BRIEF: Look below for the line holding "Lemma porte_refuse number" and the line holding "whose image is". Transcribe exactly those lines and all lines between them, nothing more.
[Start of Attachment]
Lemma exec_refuse args c node s :
  pret moi q 1 s -> designe args None 0 c -> resolve (fichiers v) c 0 = Some node ->
  wp (gate_execve v moi args) (fun _ d => refuse d) s.
Proof.
  intros Hs (path & Hm & Ha) Hn. unfold gate_execve. rewrite Hm. apply wp_lie. unfold authorize_user_path.
  eapply wp_pas; [by apply chemin_cible|]. change (default path (Some c)) with c.
  cbv zeta. rewrite Hn. unfold authorize_node. apply wp_lie, wp_lie.
  eapply wp_mono; [by apply (current_pas moi q 1)|]. intros s' x [_ (Hx & _)%profil_rendu].
  unfold wp at 1, rend. rewrite Hx. cbn. by exists RamfsAppels.EACCES.
Qed.
Lemma groupe_refuse args s :
  pret moi q 2 s -> as_i64 (aget args 0) <= 0 -> wp (gate_kill moi args) (fun _ d => refuse d) s.
Proof.
  intros Hs Hc. unfold gate_kill. apply wp_lie. eapply wp_mono; [by apply (current_pas moi q 2)|].
  intros s1 x [Hs1 Hx]. cbv zeta. rewrite (proj2 (Z.leb_le _ _) Hc), (sans_pouvoir x _ Hx) by done.
  unfold linux_deny. apply wp_lie. eapply wp_mono; [by apply (current_pas moi q 1)|]. intros s2 y _. by exists EPERM.
Qed.
Lemma wx_decision x prot anonymous : Z.land prot MemLinux.PROT_WRITE <> 0 -> Z.land prot MemLinux.PROT_EXEC <> 0 ->
  check_protection x prot anonymous = inr WriteExecute.
Proof. intros Hw Hx. unfold check_protection. by rewrite (proj2 (Z.eqb_neq _ _) Hw), (proj2 (Z.eqb_neq _ _) Hx). Qed.
Lemma wx_refuse n args s :
  n ∈ [9; 10] -> pret moi q 1 s -> Z.land (as_u32 (aget args 2)) MemLinux.PROT_WRITE <> 0 ->
  Z.land (as_u32 (aget args 2)) MemLinux.PROT_EXEC <> 0 -> wp (gate v moi n args false) (fun _ d => refuse d) s.
Proof.
  intros Hn Hs Hw Hx. apply elem_of_cons in Hn as [->|Hn]; [|apply list_elem_of_singleton in Hn as ->]; cbn [gate];
    unfold gate_mmap; apply wp_lie; (eapply wp_mono; [by apply (current_pas moi q 1)|]); intros s1 x _;
    unfold mmap, mprotect; cbv zeta; rewrite wx_decision by done; by exists RamfsAppels.EACCES.
Qed.
Lemma socket_refuse args s :
  pret moi q 1 s -> wp (gate v moi 41 args false) (fun _ d => refuse d) s.
Proof.
  intros Hs. cbn [gate]. apply wp_lie. eapply wp_mono; [by apply (current_pas moi q 1)|].
  intros s1 x [_ Hx]. unfold socket_allowed. rewrite (sans_pouvoir x NET_CONNECT Hx) by done. by exists EPERM.
Qed.

(** The calls that check two paths. *)
Lemma renomme_refuse n args d p c s : (n, (d, p)) ∈ RENOMMAGES -> sans_arret n args ->
  pret moi q 2 s -> designe args d p c -> permis true c = false -> wp (gate v moi n args false) (fun _ d => refuse d) s.
Proof.
  intros Hn Hl Hs (path & Hm & Hc) Hp. pose proof (pret_moins 2 1 s ltac:(lia) Hs) as Hs1.
  unfold RENOMMAGES in Hn.
  repeat (apply elem_of_cons in Hn as [[= -> -> ->]|Hn]; [cbn [gate dossier] in *|]); [..|by apply elem_of_nil in Hn];
    solve [ apply puis_premier; by eapply mutation_refuse
          | apply puis_second; [|intros s' Hs'; by eapply mutation_refuse]; apply mutation_passe; [done|];
            match goal with |- lisible AT_FDCWD _ => apply (Hl None 0) | |- _ => apply (Hl (Some 0) 1) end;
            apply (bool_decide_unpack _); vm_compute; exact I ].
Qed.
Lemma ecrit_refuse n args d p c s : (n, (d, p)) ∈ ECRITURES -> sans_arret n args ->
  pret moi q 2 s -> designe args d p c -> permis true c = false -> wp (gate v moi n args false) (fun _ d => refuse d) s.
Proof.
  intros Hn Hl Hs Hd Hp. pose proof (pret_moins 2 1 s ltac:(lia) Hs) as Hs1. pose proof Hd as (path & Hm & Hc).
  unfold ECRITURES in Hn. apply elem_of_app in Hn as [Hn|[Hn|[Hn|Hn]%elem_of_app]%elem_of_app].
  - unfold CREATIONS in Hn. repeat (apply elem_of_cons in Hn as [[= -> -> ->]|Hn]; [by eapply creation_refuse|]). by apply elem_of_nil in Hn.
  - unfold MUTATIONS in Hn. repeat (apply elem_of_cons in Hn as [[= -> -> ->]|Hn]; [by eapply mutation_refuse|]). by apply elem_of_nil in Hn.
  - by eapply renomme_refuse.
  - apply list_elem_of_singleton in Hn as [= -> -> ->]. cbn [gate]. apply puis_second; [|intros s' Hs'; by eapply mutation_refuse].
    apply reference_passe; [done|]. apply (Hl None 0). apply (bool_decide_unpack _). vm_compute. exact I.
Qed.

Lemma porte_refuse number args s :
  pret moi q 2 s -> hors_role number args -> wp (gate v moi number args false) (fun _ d => refuse d) s.
Proof.
  intros Hs H. pose proof (pret_moins 2 1 s ltac:(lia) Hs) as Hs1.
  destruct H as [| |n args Hn| | |n args d p f c Hn (path & Hm & Hc) Hp| |n args d p c Hn (path & Hm & Hc) Hp].
  - by apply socket_refuse.
  - by eapply exec_refuse.
  - repeat (apply elem_of_cons in Hn as [->|Hn]; [by apply exige_refuse|]). by apply elem_of_nil in Hn.
  - by apply groupe_refuse.
  - by apply wx_refuse.
  - unfold OUVERTURES in Hn. repeat (apply elem_of_cons in Hn as [[= -> -> -> ->]|Hn]; [by eapply ouvre_refuse|]). by apply elem_of_nil in Hn.
  - by eapply ecrit_refuse.
  - apply list_elem_of_singleton in Hn as [= -> -> ->]. cbn [gate]. apply puis_premier. by eapply reference_refuse.
Qed.
End Rendu.

(** C4. A rendering process has no power outside its role at the gate. In every history of the system, with
    forks, executions, identity changes, deaths and sweeps interleaved in any way, a process
    whose image is one of the rendering roles is refused every socket, every program whose path names a
    file, ptrace, capset, chroot, mount and system calls, ports, signals to groups, mmap and
    mprotect of memory both writable and executable, and every path outside the places of its
    role, absolute or relative to a directory that still has a path, in open, openat, creat, mkdir,
    mkdirat, mknod, mknodat, rmdir, unlink, unlinkat, chmod, chown, lchown, symlink, link, and both
    sides of rename, renameat and renameat2; the gate returns, with an error. *)
Theorem rendu_sans_pouvoir evs s v moi q number args :
  Forall sans_application evs -> deroule evs etat_vide = (s, inl tt) -> checks s + 2 < u64_max ->
  processus s !! moi = Some q -> untrusted_path (p_name q) = false -> browser_content_image (p_name q) = true ->
  hors_role v number args ->
  exists s' code, gate v moi number args false s = (s', inl (Return (- code))) /\ 0 < code.
Proof.
  intros Ha E Hc Hq Hu Hr H.
  assert (bien s) as Hb.
  { apply (deroule_invariant bien sans_application evs etape_bien Ha etat_vide) in E; [done|]. intros p. constructor. }
  pose proof (porte_refuse v moi q Hu Hr number args s ltac:(done) H) as (s' & d & Eg & code & Hpos & ->)%wp_elim.
  by exists s', code.
Qed.

(** A browser host forks; the child becomes a rendering process before it is given its context. *)
Definition naissance_du_rendu : list Evenement :=
  [Demarre 1 (octets "/bo-navigateur") 0 0; Instantane 1; Naissance 1 2;
   Execve 2 (octets "/usr/libexec/ladybird/WebContent"); Herite 1 2].
Definition etat_rendu : Etat := (deroule naissance_du_rendu etat_vide).1.
Definition vue_vide : Vue := mk_vue [] (fun _ => None) 0 [] [] (fun _ => None).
[End of Attachment]
OUTPUT OF THE EXERCISE:
Lemma porte_refuse number args s :
  pret moi q 2 s -> hors_role number args -> wp (gate v moi number args false) (fun _ d => refuse d) s.
Proof.
  intros Hs H. pose proof (pret_moins 2 1 s ltac:(lia) Hs) as Hs1.
  destruct H as [| |n args Hn| | |n args d p f c Hn (path & Hm & Hc) Hp| |n args d p c Hn (path & Hm & Hc) Hp].
  - by apply socket_refuse.
  - by eapply exec_refuse.
  - repeat (apply elem_of_cons in Hn as [->|Hn]; [by apply exige_refuse|]). by apply elem_of_nil in Hn.
  - by apply groupe_refuse.
  - by apply wx_refuse.
  - unfold OUVERTURES in Hn. repeat (apply elem_of_cons in Hn as [[= -> -> -> ->]|Hn]; [by eapply ouvre_refuse|]). by apply elem_of_nil in Hn.
  - by eapply ecrit_refuse.
  - apply list_elem_of_singleton in Hn as [= -> -> ->]. cbn [gate]. apply puis_premier. by eapply reference_refuse.
Qed.
End Rendu.

(** C4. A rendering process has no power outside its role at the gate. In every history of the system, with
    forks, executions, identity changes, deaths and sweeps interleaved in any way, a process
    whose image is one of the rendering roles is refused every socket, every program whose path names a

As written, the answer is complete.